Congolese-Rwandan border clash
| Date | 3 November 2012 |
| Location | DRC–Rwanda border |
| Result | Rwandan victory |

Belligerents
- Democratic Republic of the Congo: Rwanda

Commanders and leaders
- Joseph Kabila Col. Everest Somo Kakule: Paul Kagame Col. Gabriel Ntirandekura

Strength
- 69th Battalion 70-100: unknown

Casualties and losses
- 2 DRC soldiers killed: 1 RDF soldier killed

= 2012 Congolese–Rwandan border clash =

The 2012 Congolese–Rwandan border clash was a minor skirmish that occurred along the two countries' border that resulted in the deaths of three soldiers.

==Incident==

===DRC claim===
According to Congolese authorities the incident began 13 km (8 miles) north of Goma, when the Rwanda Defence Force (RDF) had targeted a group of Democratic Republic of the Congo (DRC) soldiers when they refused to stop after being spotted on Rwandan territory, having crossed the frontier to buy beer. Rwandan troops then opened fire killing one DRC soldier, after that Congolese soldiers returned fire and killed an RDF soldier.

===Rwandan claim===
According to Rwandan authorities, at about 12pm local time, a contingent of between 70 and 100 DRC soldiers crossed the border illegally to carry out a reconnaissance mission, about 400 meters into Rwandan territory. The local population then called RDF deployment in the area and informed them of Congolese soldiers presence in their village. The DRC troops opened fire first and engaged in a hostile fire-fight. During the shoot-out one DRC soldier was shot dead, during the exchange of fire with RDF who acted solely in self-defense.

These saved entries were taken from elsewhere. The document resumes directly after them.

(* ===== verification/Process.v ===== *)
(** * What holds of the whole process

    The invariants of [System.v]: the server's, by the view of the process as a
    server; the main goroutine's; the correspondence between the routers that
    were installed, the checkers that were started and the loads that made
    them; and how the process ends.  From them: which addresses it dials, what
    each of its steps does to the server, that no goroutine panics, how it comes
    to its exit status, and that what it routes to is probed. *)
From S2P Require Import Prelude GoStrings GoNet Config Prog Handler Reload System Scheduler.
From S2P Require Router Health Server Discovery Exporter Main Metrics.

(** ** The frame of a step *)

(** The addresses each installed router lists. *)
Definition tables (sh : Server.shared) : list (gmap string (list string)) :=
  Router.addresses <$> Server.routers sh.

(** The main goroutine differs at most in the state of the server, whose
    routers list the same addresses. *)
Definition same_main (s s' : system) : Prop :=
  ∃ sh, main s' = Main.with_state (main s) (set_server (Main.state (main s)) sh) ∧
    tables sh = tables (srv s) ∧ Server.current sh = Server.current (srv s).

Section frame.
Context `{UnicodeTables, Yaml}.
Context (configPath : string) (cfg : settings).

Lemma same_main_refl s : same_main s s.
Proof.
  exists (srv s). split_and!; [|done|done]. unfold srv, Main.with_state, set_server. by destruct (main s) as [[]].
Qed.

Lemma same_main_eq s s1 s' : main s1 = main s → same_main s1 s' → same_main s s'.
Proof. intros E (sh & Hm & Ht & Hc). exists sh. unfold srv in *. by rewrite <-E. Qed.

Lemma same_main_srv s sh :
  tables sh = tables (srv s) → Server.current sh = Server.current (srv s) → same_main s (set_srv s sh).
Proof. intros Ht Hc. by exists sh. Qed.

Lemma tables_insert (rs : list Router.Router) i r r' :
  rs !! i = Some r → Router.addresses r' = Router.addresses r →
  Router.addresses <$> <[i := r']> rs = Router.addresses <$> rs.
Proof. intros Hi E. rewrite list_fmap_insert, E. apply list_insert_id. by rewrite list_lookup_fmap, Hi. Qed.

Lemma foldl_log_srv s lines :
  main (foldl log s lines) =
    Main.with_state (main s) (set_server (Main.state (main s)) (foldl Server.add_log (srv s) lines)).
Proof.
  revert s. induction lines as [|l lines IH]; intros s; cbn [foldl].
  - by destruct (same_main_refl s) as (sh & Hm & _); unfold srv, Main.with_state, set_server; destruct (main s) as [[]].
  - by rewrite IH.
Qed.

Lemma foldl_log_loads s lines : loads (foldl log s lines) = loads s.
Proof. revert s. induction lines as [|l lines IH]; intros s; cbn [foldl]; [done|exact (IH (log s l))]. Qed.

Lemma tables_logs lines sh :
  tables (foldl Server.add_log sh lines) = tables sh ∧
  Server.current (foldl Server.add_log sh lines) = Server.current sh.
Proof. revert sh. induction lines as [|l lines IH]; intros sh; cbn [foldl]; [done|]. exact (IH (Server.add_log sh l)). Qed.

(** Only the main goroutine changes its own state. *)
Lemma frame l s s' :
  step configPath cfg l s s' → main_label l = false → same_main s s' ∧ loads s' = loads s.
Proof.
  intros Hs Hl. destruct Hs as
    [s i p e k net sh p' a _ Hi Hd Hb Hr Hp|s i p host port k _ Hi|s i p host port st k ce st' w _ Hi Ho Ha
    |s i p host port addrs k _ Hi _|s i p host port addrs id k err _ Hi _|s i p host port r k a _ Hi Hres
    |s ev s1 _ Hdel|s addr _ Hsv|s addr e _ Hsv|s c _ Hsv Hcl|s ty _ Hsv Hcl|s e _ Hsv He
    |s j c b w up host r _ Hj Hw Hn Hh Hr|s x lines x' _ Hx Hst|s f _| | |]; try done; (split; [|try done]);
    try exact (same_main_refl s).
  - apply Server.respond_selects in Hr as [Hc Hr]. apply same_main_srv; [|done].
    unfold tables. destruct Hr as [->|(rt & h & r & Hrt & ->)]; [done|].
    by apply (tables_insert _ _ r), Router.Pick_addresses.
  - apply (own_step_state _ _ _ _ _ _ _ _ Ho) in Ha. exists (srv s). split; [|done]. cbn. rewrite Ha. cbn.
    unfold srv, Main.with_state, set_server. by destruct (main s) as [[]].
  - destruct err; [exact (same_main_refl s)|]. exists (srv s). split; [|done]. cbn.
    unfold srv, Main.with_state, set_server. by destruct (main s) as [[]].
  - by destruct err.
  - by apply same_main_srv.
  - apply same_main_srv; unfold Server.accept; destruct (0 <? maxConnections cfg)%Z; cbn [andb]; try destruct (negb _); done.
  - by apply same_main_srv.
  - apply same_main_srv; [|done]. unfold tables. cbn. rewrite Health.probe_host_router. cbn.
    by apply (tables_insert _ _ r), Router.SetBackendAlive_addresses.
  - exists (foldl Server.add_log (srv s) lines). cbn. rewrite foldl_log_srv.
    destruct (tables_logs lines (srv s)). done.
  - exact (foldl_log_loads s lines).
Qed.

End frame.

(** ** Installed routers, started checkers and loads *)

(** The load an event asks for. *)
Definition event_load (ev : Main.event) : option (env * file) :=
  match ev with Main.Hangup e f | Main.ReloadRequest _ e f => Some (e, f) | _ => None end.

Definition started (st : runtimeState) : list Health.Checker := (checkers st).*1.

Section installs.
Context `{UnicodeTables, Yaml}.
Context (configPath : string) (cfg : settings).

(** Nothing is installed or started. *)
Definition unchanged (st st' : runtimeState) : Prop :=
  tables (server st') = tables (server st) ∧ Server.current (server st') = Server.current (server st) ∧
  started st' = started st.

(** One router is installed and the checker that goes with it started. *)
Definition installs (e : env) (f : file) (st st' : runtimeState) : Prop :=
  ∃ next rt c, buildReloadTarget e f = Ok (next, rt, c) ∧
    tables (server st') = tables (server st) ++ [Router.addresses rt] ∧
    Server.current (server st') = length (Server.routers (server st)) ∧
    started st' = started st ++ [c] ∧ checkerCancel st' = Some (length (checkers st)).

Lemma unchanged_refl st : unchanged st st.
Proof. done. Qed.

Lemma unchanged_log st st' line : unchanged st st' → unchanged st (Reload.log st' line).
Proof. done. Qed.

Lemma installs_log e f st st' line : installs e f st st' → installs e f st (Reload.log st' line).
Proof. done. Qed.

Lemma started_cancel i st : started (cancel_opt i st) = started st.
Proof.
  destruct i as [i|]; [|done]. unfold started, cancel_opt, cancel. cbn [checkers].
  apply list_eq. intros j. rewrite !list_lookup_fmap. destruct (decide (i = j)) as [->|Hne].
  - rewrite list_lookup_alter_eq. by destruct (checkers st !! j) as [[]|].
  - by rewrite list_lookup_alter_ne.
Qed.

Lemma reload_installs e path f st :
  match reload e path f st with
  | (st', Ok _) => installs e f st st'
  | (st', _) => st' = st
  end.
Proof.
  pose proof (reload_cases e path f st) as Hc. unfold reload in *.
  destruct (buildReloadTarget e f) as [[[next rt] c]|err|w] eqn:Eb; [|done|done].
  destruct (applyReloadPolicy _ _) as [applied warnings]. unfold startChecker in *.
  cbn [fst server checkers checkerCancel ctx_done] in *.
  set (st1 := mkState _ _ _ _ _) in *.
  pose proof (foldl_log warnings st1) as (_ & _ & E3 & E4 & E5 & E6).
  set (st2 := foldl _ st1 warnings) in *. clearbody st2.
  exists next, rt, c. split; [done|]. unfold Reload.log, set_server. cbn [server checkerCancel].
  rewrite !cancel_opt_server. unfold tables. cbn [Server.add_log Server.routers Server.current].
  rewrite E5, E6. unfold st1. cbn. rewrite fmap_app. split_and!; try done.
  - unfold started at 1. cbn [checkers]. change ((checkers (cancel_opt (checkerCancel st) st2)).*1)
      with (started (cancel_opt (checkerCancel st) st2)). rewrite started_cancel.
    unfold started. rewrite E3. unfold st1. cbn. by rewrite fmap_app.
  - destruct Hc as (_ & _ & _ & _ & _ & _ & _ & Hcan & _). exact Hcan.
Qed.

Lemma halt_unchanged p : unchanged (Main.state p) (Main.state (Main.halt p)).
Proof.
  cbn [Main.halt Main.state]. unfold stopChecker, unchanged. rewrite cancel_opt_server, started_cancel.
  split_and!; [done|done|]. unfold started, Main.cancel_ctx. cbn. by rewrite <-list_fmap_compose.
Qed.

Lemma fail_with_unchanged what err p :
  unchanged (Main.state p) (Main.state (Main.fail_with what err p)) ∧
  Main.p_phase (Main.fail_with what err p) ≠ Main.Looping.
Proof.
  destruct err; cbn [Main.fail_with Main.with_phase Main.state]; (split; [|done]).
  - apply halt_unchanged.
  - split_and!; [done|done|]. unfold started, Main.cancel_ctx. cbn. by rewrite <-list_fmap_compose.
Qed.

(** An event either installs what it asks to load, or nothing; and the
    loop goes on only under the same cancel function then. *)
Lemma on_event_installs p ev :
  let p' := Main.on_event configPath p ev in
  (∃ e f, event_load ev = Some (e, f) ∧ Main.p_phase p = Main.Looping ∧ Main.p_phase p' = Main.Looping ∧
     installs e f (Main.state p) (Main.state p')) ∨
  unchanged (Main.state p) (Main.state p') ∧
  (Main.p_phase p' = Main.Looping → checkerCancel (Main.state p') = checkerCancel (Main.state p)).
Proof.
  cbn zeta. unfold Main.on_event. destruct (Main.p_phase p) eqn:Ep; [| |right; done..].
  - destruct ev as [err|err|e f|sig closing|id e f|b]; cbn [Main.on_loop].
    + right. by destruct (fail_with_unchanged "serve failed" err p).
    + right. destruct (Main.metrics_on p); [|done].
      by destruct (fail_with_unchanged "metrics serve failed" err p).
    + pose proof (reload_installs e configPath f (Main.state p)) as Hi.
      destruct (reload _ _ _ _) as [st [[]|err|w]]; [left; by exists e, f|right..]; by subst.
    + right. split; [|done]. cbn [Main.with_phase Main.say Main.with_state Main.state].
      apply unchanged_log. pose proof (halt_unchanged (Main.say p ("shutdown: received signal " +:+ sig))) as Hh.
      destruct closing as [err|]; [|exact Hh]. cbn [Main.close_log]. by destruct (errors_Is err SOsClosed).
    + pose proof (reload_installs e configPath f (Main.state p)) as Hi.
      destruct (reload _ _ _ _) as [st [[]|err|w]]; [left; by exists e, f|right..]; by subst.
    + by right.
  - right. destruct ev as [err|err|e f|sig closing|id e f|[]]; cbn [Main.on_drain]; done.
Qed.

End installs.

(** ** The invariants *)

Section invariants.
Context `{UnicodeTables, Yaml}.
Context (configPath : string).

(** A table of addresses and a checker come from one of the loads. *)
Definition built (ls : list (env * file)) (t : gmap string (list string)) (c : Health.Checker) : Prop :=
  ∃ e f next rt, (e, f) ∈ ls ∧ env_ok e ∧ buildReloadTarget e f = Ok (next, rt, c) ∧
    t = Router.addresses rt.
Lemma chat_without_index_never_answers_witness :
  app_state bare_world = lifespan_startup bare_startup
  /\ path_exists (disk bare_startup) VECTOR_DB_PATH = false
  /\ exists e,
       fst (chat_with_assistant bare_world "ramesh_123" (Some demo_query) "hi"
              None None []) = Raises e.
Proof.
  split; [reflexivity|]. split; [reflexivity|].
  apply (chat_without_index_never_answers bare_world bare_startup).
  - reflexivity.
  - left. reflexivity.
Defined.

Lemma demo_spoken_chat_run :
  chat_with_assistant echo_world "ramesh_123" None "hi" None (Some demo_audio) []
  = (Returns {| response_text := demo_answer;
                transcribed_text := Some demo_notes |},
     snd (chat_with_assistant echo_world "ramesh_123" None "hi" None
            (Some demo_audio) [])).
Proof. vm_compute. reflexivity. Qed.

Lemma chat_audio_enters_translate_text_three_times_witness :
  (exists transcript source user_query english,
      Some demo_notes = Some transcript
      /\ translate_calls
           (snd (chat_with_assistant echo_world "ramesh_123" None "hi" None
                   (Some demo_audio) []))
         = (translate_calls []
            ++ [ Call_translate_text transcript source "en";
                 Call_translate_text user_query "en" "en";
                 Call_translate_text english "en" "hi" ])%list)
  /\ (forall other_query,
         chat_with_assistant echo_world "ramesh_123" other_query "hi" None
           (Some demo_audio) []
         = (Returns {| response_text := demo_answer;
                       transcribed_text := Some demo_notes |},
            snd (chat_with_assistant echo_world "ramesh_123" None "hi" None
                   (Some demo_audio) []))).
Proof.
  exact (chat_audio_enters_translate_text_three_times echo_world "ramesh_123"
           None "hi" None demo_audio [] _ _ demo_spoken_chat_run).
Defined.
(** How often the factory held at [key] has been called. *)
Definition factory_calls (key : string) (this : Context) : option nat :=
  match JsObject.get key (_providers this) with
  | Some {| strategy := Some (Factory fn) |} => Some (calls fn)
  | _ => None
  end.

(** What [resolve] makes of the result of [get()]. *)
Definition wrapped (result : Outcome JsVal) : Outcome (Promise Value) :=
  match result with
  | Returns x => Returns (Promise_resolve x)
  | Throws e => Throws e
  end.

(** How the promise of [then] ends when its handler gave [r]. *)
Definition handled (r : Outcome JsVal) : Fate Value :=
  match r with
  | Returns x => fate (Promise_resolve x)
  | Throws e => Rejects e
  end.

(** The sub-conditions of an array run one after the other, each on the
    state the one before left, and each yields a list. *)
Inductive each_yields (depth : nat)
  : list Cond -> Context -> Context -> list (list Value) -> Prop :=
| each_nil this : each_yields depth [] this this []
| each_cons c cs this this1 this2 o l ls :
    resolveAll depth c this = (this1, o) ->
    awaited o = Fulfils l ->
    each_yields depth cs this1 this2 ls ->
    each_yields depth (c :: cs) this this2 (l :: ls).

(** The keys of a list are resolved one after the other and each yields
    a value. *)
Inductive keys_yield (depth : nat)
  : list string -> Context -> Context -> list Value -> Prop :=
| keys_nil this : keys_yield depth [] this this []
| keys_cons k ks this this1 this2 o v vs :
    resolve depth k this = (this1, o) ->
    awaited o = Fulfils v ->
    keys_yield depth ks this1 this2 vs ->
    keys_yield depth (k :: ks) this this2 (v :: vs).
(** X13.  A redirect by name to a route that is not registered: in a
    development build whose [assert] raises, [match] raises the assertion
    error to its caller, with the message that quotes the name; in a
    production build, or with an [assert] that only reports, [match] goes on
    and matches the target. *)
Theorem redirect_to_missing_name (raw : RawLocation) (current : option Route)
    (redirectedFrom : option Location) (fuel : nat) (record : RouteRecord)
    (found target : Location) :
  findRecord raw current = Ok (Some record, found) →
  hasRedirect record = true →
  redirectTarget record (default found redirectedFrom)
  = Some (RawObject target) →
  truthy (loc_name target) = true →
  nameMap table !! default "" (loc_name target) = None →
  (production = false → assertRaises = true →
   match_ (S fuel) raw current redirectedFrom
   = Throw (AssertionError
              ("redirect failed: named route " +:+ dquote
               +:+ default "" (loc_name target) +:+ dquote +:+ " not found.")))
  ∧ (production = true ∨ assertRaises = false →
     match_ (S fuel) raw current redirectedFrom
     = match_ fuel (RawObject target) None (Some (default found redirectedFrom))).
Proof.
  intros Hfound Hredirect Htarget Hname Hmissing.
  assert (match_ (S fuel) raw current redirectedFrom
          = redirectWith (match_ fuel) (_createRoute fuel) record
              (default found redirectedFrom)) as Hstep.
  { unfold Router.match_ at 1. rewrite matchWith_findRecord, Hfound.
    cbn [mbind result_bind]. cbn [Router._createRoute]. by rewrite Hredirect. }
  rewrite Hstep. split.
  - intros Hdev Hraises. revert Htarget.
    unfold Router.redirectTarget, Router.redirectWith. cbv zeta.
    destruct (Router.redirectValue stringifyQuery callRedirect record
                (default found redirectedFrom)) as [[s|re|]|e];
      cbn [mbind result_bind]; try done.
    { cbn. destruct s; [done|]. intros [= <-]. done. }
    destruct (truthy (re_name re)) eqn:Hre.
    + intros [= <-]. cbn [loc_name default from_option id] in Hmissing.
      cbn [loc_name default from_option id].
      rewrite Hdev, Hmissing. unfold assert. rewrite Hraises.
      by rewrite bool_decide_eq_false_2 by (by intros [? ?]).
    + destruct (truthy (re_path re)); [|done]. by intros [= <-].
  - intros Hquiet.
    apply (redirectWith_target production assertRaises fillParams resolvePath
             stringifyQuery callRedirect table); [done|].
    destruct Hquiet; auto.
Qed.

End MatcherMore.

(** ** Aliases and the development build at work *)

(** [/d] is an alias of [/c]: the Route is that of [/c], at the path [/d]. *)
Lemma alias_resolves_to_target_witness :
  ∃ route : Route,
    sampleMatch aliasRoutes 1 (RawString "/d") None = Ok route
    ∧ rec_path <$> r_matched route = ["/c"]
    ∧ r_path route = "/d".
Proof.
  destruct (alias_resolves_to_target true false sampleNormalizeLocation
              sampleFillParams sampleResolvePath sampleDecode
              sampleStringifyQuery sampleCallRedirect (sampleTable aliasRoutes)
              (RawString "/d") None None 0 (aliasRecord "/d") (aliasRecord "/c")
              (locationAt "/d") (locationAt "/c") "/c")
    as (Hmatch & Hmatched & Hpath & _).
  - vm_compute. reflexivity.
  - reflexivity.
  - vm_compute. reflexivity.
  - discriminate.
  - vm_compute. reflexivity.
  - reflexivity.
  - reflexivity.
  - eexists. split; [exact Hmatch|]. split.
    + rewrite Hmatched. vm_compute. reflexivity.
    + rewrite Hpath. reflexivity.
Defined.


(** [/old] redirects to the name [ghost], which is not registered. *)
Lemma redirect_to_missing_name_witness :
  match_ false true sampleNormalizeLocation sampleFillParams sampleResolvePath
         sampleDecode sampleStringifyQuery sampleCallRedirect
         (sampleTable ghostRoutes) 1 (RawString "/old") None None
  = Throw (AssertionError
             ("redirect failed: named route " +:+ dquote +:+ "ghost" +:+ dquote
              +:+ " not found."))
  ∧ ∃ route, sampleMatch ghostRoutes 1 (RawString "/old") None = Ok route
             ∧ r_matched route = [].
Proof.
  split.
  - edestruct (redirect_to_missing_name false true sampleNormalizeLocation
                 sampleFillParams sampleResolvePath sampleDecode
                 sampleStringifyQuery sampleCallRedirect
                 (sampleTable ghostRoutes) (RawString "/old") None None 0
                 ghostRecord (locationAt "/old")) as [Hdev _].
    + vm_compute. reflexivity.
    + reflexivity.
    + vm_compute. reflexivity.
    + reflexivity.
    + vm_compute. reflexivity.
    + by apply Hdev.
  - edestruct (redirect_to_missing_name true false sampleNormalizeLocation
                 sampleFillParams sampleResolvePath sampleDecode
                 sampleStringifyQuery sampleCallRedirect
                 (sampleTable ghostRoutes) (RawString "/old") None None 0
                 ghostRecord (locationAt "/old")) as [_ Hprod].
    + vm_compute. reflexivity.
    + reflexivity.
    + vm_compute. reflexivity.
    + reflexivity.
    + vm_compute. reflexivity.
    + eexists. unfold sampleMatch. rewrite Hprod by (by left).
      split; vm_compute; reflexivity.
Defined.

(** * index.js: the applications of a router and its mode *)

(** The applications left are the list without the first entry of the
    destroyed one, as for a hook that is taken off its list. *)
Lemma appDestroyed_first (a : Instance) (l1 l2 : list Instance)
    (main : option Instance) :
  a ∉ l1 ->
  liveApps (appDestroyed a {| mainApp := main; liveApps := l1 ++ a :: l2 |})
  = l1 ++ l2.
Proof. intros Hl1. exact (unregister_first [] l1 l2 a Hl1). Qed.

Lemma appDestroyed_absent (a : Instance) (st : Apps) :
  a ∉ liveApps st -> liveApps (appDestroyed a st) = liveApps st.
Proof. intros Hl. exact (unregister_absent [] (liveApps st) a Hl). Qed.

Lemma appDestroyed_main (a : Instance) (st : Apps) :
  mainApp (appDestroyed a st)
  = if decide (mainApp st = Some a) then head (liveApps (appDestroyed a st))
    else mainApp st.
Proof. reflexivity. Qed.

Lemma initApp_kept (a : Instance) (st : Apps) :
  appsKept st -> appsKept (initApp a st).1.
Proof.
  unfold appsKept, initApp. destruct (mainApp st) as [m|]; cbn.
  - intros Hm. apply elem_of_app. by left.
  - intros ->. apply list_elem_of_here.
Qed.

Lemma appDestroyed_kept (a : Instance) (st : Apps) :
  appsKept st -> appsKept (appDestroyed a st).
Proof.
  unfold appsKept. rewrite appDestroyed_main.
  destruct (decide (mainApp st = Some a)) as [Hm|Hm].
  - intros _. destruct (liveApps (appDestroyed a st)) as [|x apps]; cbn;
      [done|apply list_elem_of_here].
  - destruct (decide (a ∈ liveApps st)) as [Ha|Ha].
    + apply list_elem_of_split_l in Ha as (l1 & l2 & Hl & Hl1).
      destruct st as [main apps]. cbn [mainApp liveApps] in *. subst apps.
      rewrite appDestroyed_first by done.
      destruct main as [m|]; [|by destruct l1].
      intros Hin. apply elem_of_app in Hin as [Hin|Hin].
      * apply elem_of_app. by left.
      * apply elem_of_cons in Hin as [->|Hin]; [done|].
        apply elem_of_app. by right.
    + by rewrite appDestroyed_absent.
Qed.

Lemma appStep_kept (st : Apps) (e : AppEvent) :
  appsKept st -> appsKept (appStep st e).
Proof.
  destruct e; [apply initApp_kept|apply appDestroyed_kept].
Qed.

Lemma apps_kept (events : list AppEvent) (st : Apps) :
  appsKept st -> appsKept (fold_left appStep events st).
Proof.
  revert st. induction events as [|e events IH]; intros st Hst; [done|].
  cbn [fold_left]. by apply IH, appStep_kept.
Qed.

(** X14. Whatever applications are initialised with a router and destroyed,
    in whatever order: the router has a main application exactly when it
    has applications left, the main application is one of them, and an
    [init] sets up the history exactly when no application is left. *)
Theorem main_app_is_a_live_app (events : list AppEvent) (a : Instance) :
  let st := fold_left appStep events noApps in
  (mainApp st = None <-> liveApps st = []) /\
  (forall m, mainApp st = Some m -> m ∈ liveApps st) /\
  ((initApp a st).2 = true <-> liveApps st = []).
Proof.
  intros st.
  assert (appsKept st) as Hk by (by apply apps_kept).
  unfold appsKept in Hk. unfold initApp.
  destruct (mainApp st) as [m|]; cbn [snd].
  - split_and!.
    + split; [done|]. intros Hnil. rewrite Hnil in Hk.
      by apply not_elem_of_nil in Hk.
    + by intros ? [= <-].
    + split; [done|]. intros Hnil. rewrite Hnil in Hk.
      by apply not_elem_of_nil in Hk.
  - split_and!; [done|done|done].
Qed.

(** X15. When an application is destroyed, its first entry leaves the
    list and the other applications stay, in their order; if it was the
    main application, the first application left takes over. *)
Theorem destroyed_app_hands_over (a : Instance) (l1 l2 : list Instance)
    (main : option Instance) :
  a ∉ l1 ->
  let st := appDestroyed a {| mainApp := main; liveApps := l1 ++ a :: l2 |} in
  liveApps st = l1 ++ l2 /\
  (main = Some a -> mainApp st = head (l1 ++ l2)) /\
  (main <> Some a -> mainApp st = main).
Proof.
  intros Hl1 st. subst st. rewrite appDestroyed_main.
  rewrite appDestroyed_first by done. cbn [mainApp].
  split_and!; [done| |].
  - intros ->. by rewrite decide_True.
  - intros Hm. by rewrite decide_False.
Qed.

Lemma destroyed_app_hands_over_witness :
  (1 ∉ [2]) /\
  liveApps (appDestroyed 1 {| mainApp := Some 1; liveApps := [2] ++ 1 :: [3] |})
    = [2] ++ [3] /\
  mainApp (appDestroyed 1 {| mainApp := Some 1; liveApps := [2] ++ 1 :: [3] |})
    = Some 2.
Proof.
  assert (1 ∉ [2]) as H by (intros [=]%list_elem_of_singleton).
  destruct (destroyed_app_hands_over 1 [2] [3] (Some 1) H) as (Hl & Hm & _).
  split; [exact H|]. split; [exact Hl|]. exact (Hm eq_refl).
Defined.

(** X16. The history that the constructor builds: outside a browser it is
    the abstract one, whatever mode is asked for; in a browser a router gets
    no history exactly when the mode asked for is none of the three, and
    then the constructor returns without a history in a production build
    and calls [assert(false, `invalid mode: ${mode}`)] in any other build,
    which raises when [assert] does; the HTML5 history is built only if it
    was asked for and the browser has [pushState] or the fallback was turned
    off; and the [fallback] flag is set only when [history] was asked for
    without [pushState], in which case the HTML5 history is not built. *)
Theorem history_of_mode (production assertRaises : bool) (mode : option string)
    (fallback : option bool) (supportsPushState inBrowser : bool) :
  let chosen := selectMode mode fallback supportsPushState inBrowser in
  let built := historyFor production assertRaises chosen.1 in
  let unknown := ~ (truthy mode = false \/ mode = Some "history"
                    \/ mode = Some "hash" \/ mode = Some "abstract") in
  (inBrowser = false -> built = Ok (Some AbstractHistory)) /\
  (inBrowser = true ->
     ((forall kind, built <> Ok (Some kind)) <-> unknown) /\
     (unknown ->
      built = if production || negb assertRaises then Ok None
              else Throw (AssertionError ("invalid mode: " +:+ default "" mode)))) /\
  (built = Ok (Some HTML5History) <->
     inBrowser = true /\ mode = Some "history" /\
     (supportsPushState = true \/ fallback = Some false)) /\
  (chosen.2 = true <->
     mode = Some "history" /\ supportsPushState = false /\
     fallback <> Some false) /\
  (chosen.2 = true -> built <> Ok (Some HTML5History)).
Proof.
  intros chosen built unknown. subst chosen built unknown.
  assert (forall b : result (option HistoryKind),
            (forall kind, b <> Ok (Some kind))
            <-> match b with Ok (Some _) => False | _ => True end) as Hno.
  { intros [[k|]|e]; split; try done. intros H. by apply (H k). }
  rewrite Hno. clear Hno.
  destruct (decide (mode = Some "history")) as [->|Hhistory].
  { destruct inBrowser, supportsPushState, fallback as [[|]|];
      vm_compute; intuition congruence. }
  destruct (decide (mode = Some "hash")) as [->|Hhash].
  { destruct inBrowser, supportsPushState, fallback as [[|]|];
      vm_compute; intuition congruence. }
  destruct (decide (mode = Some "abstract")) as [->|Habstract].
  { destruct inBrowser, supportsPushState, fallback as [[|]|];
      vm_compute; intuition congruence. }
  destruct mode as [[|c s]|].
  1, 3: destruct inBrowser, supportsPushState, fallback as [[|]|];
      vm_compute; intuition congruence.
  unfold selectMode, historyFor. cbn [or_else truthy default]. cbn zeta.
  rewrite (bool_decide_eq_false_2 (String c s = "history")) by congruence.
  cbn [andb fst snd].
  destruct inBrowser.
  - rewrite !decide_False by congruence.
    assert (match (if production then None
                   else assert assertRaises false ("invalid mode: " +:+ String c s))
            with
            | Some e => Throw e
            | None => Ok None
            end
            = if production || negb assertRaises then Ok None
              else Throw (AssertionError ("invalid mode: " +:+ String c s)))
      as ->.
    { by destruct production, assertRaises. }
    change (id (String c s)) with (String c s).
    destruct (production || negb assertRaises);
      (split_and!;
       [done| |split; [done|by intros (_ & ? & _)]
       |split; [done|by intros (? & _)]|done]);
      (intros _; split; [|done]; split;
       [intros _ [?|[?|[?|?]]]; done|done]).
  - cbn. split_and!; try done.
    + split; [done|]. by intros (? & _).
    + split; [done|]. by intros (? & _).
Qed.
(** * Price-Tracker-Bot: a shallow embedding of [price_tracker_bot.py]

    The bot keeps one SQLite table, [products].  A chat message that is not
    a command is taken as a product link and registered by [handle_link];
    an hourly job, [check_all_prices], looks every row up again and sends a
    Telegram message when the price went down.

    The embedding follows the script function by function.  Python code
    that talks to the outside world (HTTP, Telegram, SQLite, the clock) is
    written in a small state-and-exception monad: the state is the table
    plus the chronological trace of the calls that were made, and an
    exception leaves the state as it was at the [raise].  What the outside
    world answers is read from an environment, so that every theorem
    quantifies over all answers. *)

From Stdlib Require Import ZArith List String Ascii Bool Lia.
From Stdlib Require Import Floats.
Import ListNotations.

Local Open Scope string_scope.
Local Open Scope Z_scope.

(** ** Exceptions and results *)

(** A Python exception, reduced to the text that [%s] prints. *)
Inductive exn : Type :=
| PyException (what : string).

Definition str (e : exn) : string :=
  match e with PyException what => what end.

(** The [TypeError] of [current_price < last_price] when [last_price]
    is [None]. *)
Definition type_error : exn :=
  PyException "'<' not supported between instances of 'float' and 'NoneType'".

(** The [AttributeError] of [update.message.from_user] and of
    [update.message.reply_text] when [update.message] is [None]. *)
Definition attribute_error (attribute : string) : exn :=
  PyException (String.append "'NoneType' object has no attribute '"
                 (String.append attribute "'")).

Inductive result (A : Type) : Type :=
| Ok (a : A)
| Raise (e : exn).

Arguments Ok {A} a.
Arguments Raise {A} e.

The intruders were then pushed back towards the Congolese border, leaving the bodies of two DRC soldiers behind. One of the dead soldiers was identified as Corporal Mbanza Numba Bisogolo, who was found with documents which indicated they were on a reconnaissance mission. The soldiers were armed with assault rifles, more than 200 rounds of ammunition, binoculars, communication equipment etc. Rwandan Defense Forces claimed only one of their soldiers was wounded during the incident. Following the shoot-out which Rwanda denounced the incident as an "act of provocation", allowed journalists and military observers to the scene of the shooting, in Busura, near Rubava in the country's west. There an AFP correspondent reported to have seen a Congolese soldier's body at the site.